Many of the Jewish writers we came to admire spoke to us of our parents’ and grandparents’ world, and Anne Frank’s diary was a revelation.
But in “The Matzo Ball Heiress,” the narrator sees going to the Anne Frank House as a “strong jolt of Heritage guilt.” It is obvious that the Holocaust is a burden, something dug up from the ancient past.
“The Matzo Ball Heiress” is about a woman who has broken with her heritage. Narrator Heather Greenblotz, a matzah-factory heiress and award-winning documentary filmmaker, has, as the novel opens, no emotional links to Judaism or her family. Her father has left her mother to live with a man. Her mother is emotionally unavailable. And her cousin’s girlfriend, in what is supposed to be a funny twist, is named Amy Hitler.
Yet there is something to Heather. Her sexual openness does not mask an extreme vulnerability and desire for love. And when the jokes slow down, the author reveals that even those most detached from Jewish family and community are desirous of a connection.
It takes the events of 9/11 for Heather’s father and mother to re-establish contact with their daughter.

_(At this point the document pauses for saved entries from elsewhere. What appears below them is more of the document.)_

(** The strict preamble of both models: revision, clamp and observation. *)
Lemma twin_prepare key s q r :
  twin key s q -> compared r -> stateKey r = key -> algorithm (req_Policy r) = st_algorithm s ->
  let now := Now (clampNow s r) in
  exists q1, (if bool_decide (rs_algorithm q = TokenBucket) then strictBucket r q else Some q) = Some q1 /\
    rs_observed q1 = rs_observed q /\
    twin key (setLastSeen (carried s r) now)
         (setObserved (setReferenceRevision q1 (revision (req_Policy r))) now).
Proof.
  intros Ht Hr Hk Hal now. destruct (clamped_compared key s q r Ht Hr) as [Hcnt Hali]. fold now in Hcnt, Hali.
  destruct (clampNow_facts s r) as (_ & _ & _ & Emax). fold now in Emax.
  destruct (carried_seen s r) as (_ & Ca & Cr). pose proof (cm_policy _ Hr) as Hp. rewrite Hk in Hp.
  assert (exists q1, (if bool_decide (rs_algorithm q = TokenBucket) then strictBucket r q else Some q) = Some q1 /\
    (exists tok t, q1 = setRat q tok t) /\
    (st_algorithm s = TokenBucket ->
     same_bucket (req_Policy r) (setLastSeen (carried s r) now) (setObserved q1 now)))
    as (q1 & E1 & (tok & t & ->) & Hb).
  { rewrite (tw_algorithm _ _ _ Ht). case_bool_decide as E.
    - destruct (strictBucket_agrees key s q r now Ht Hr Hk Hal E Hali Emax) as (q1 & -> & Hq & Hb). by exists q1.
    - exists q. split_and!; try done. exists (rs_tokens q), (rs_last q). by destruct q. }
  eexists. split; [exact E1|]. split; [done|].
  assert (forall A (f : state -> A), (forall x r0 t0 u v, f (setBucket (setRevision x r0) t0 u v) = f x) ->
    f (carried s r) = f s) as Hkeep by (intros A f Hf; unfold carried; destruct (negb _); [apply Hf|done]).
  destruct Ht as [T1 T2 T3 T4 T5 T6 T7 T8 T9 T10].
  split; simpl; rewrite ?Ca, ?Cr, <- ?Hp; try done.
  - by rewrite (Hkeep _ windowPeriod).
  - intros E. destruct (Hb E) as [B1 B2 B3]. by split.
  - by rewrite (Hkeep _ windowStart), (Hkeep _ used).
  - by rewrite (Hkeep _ segments).
  - unfold leasesOf. simpl. rewrite (Hkeep _ leases) by done. exact T10.
Qed.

When they do, and when Heather is comforted by her mother, the novel deepens.
“The end of the world loomed outside, but it felt good to have her taking care of me. It felt good to have that short but obviously heartfelt e-mail from Dad saying how concerned he was. For a moment, with New York in physical and emotional chaos, I got a taste of what it would be like to have grown up with doting parents.”
The plot revolves around Heather’s attempt to bolster company sales by having her family seder shown on the Food Channel. Ironically, the seder leads to at least a partial reconciliation of Heather with her mother and father and with Judaism.
Shapiro has real talent as a narrative and descriptive writer. But her novel is riddled with cliches, with humor that is more obscene than witty, and with a fairy-tale but implausible love-story happy ending between Heather and an Orthodox Jewish filmmaker who is also a wealthy heir to a fortune.
Shapiro has the ability to leave caricature and create real character. Her challenge is to find meaning in the Jewish past. As Philip Roth has shown, embracing the Jewish past does not have to be uncritical.
“Seinfeld” and “Sex and the City” seem obvious influences on the writer. Perhaps for her next book, she might add Anzia Yezierska or Elaine May.
If Shapiro is to grow, this is not the kind of book she can afford to write more than once.
“The Matzo Ball Heiress” by Laurie Gwen Shapiro (311 pages, Red Dress Ink, $12.95).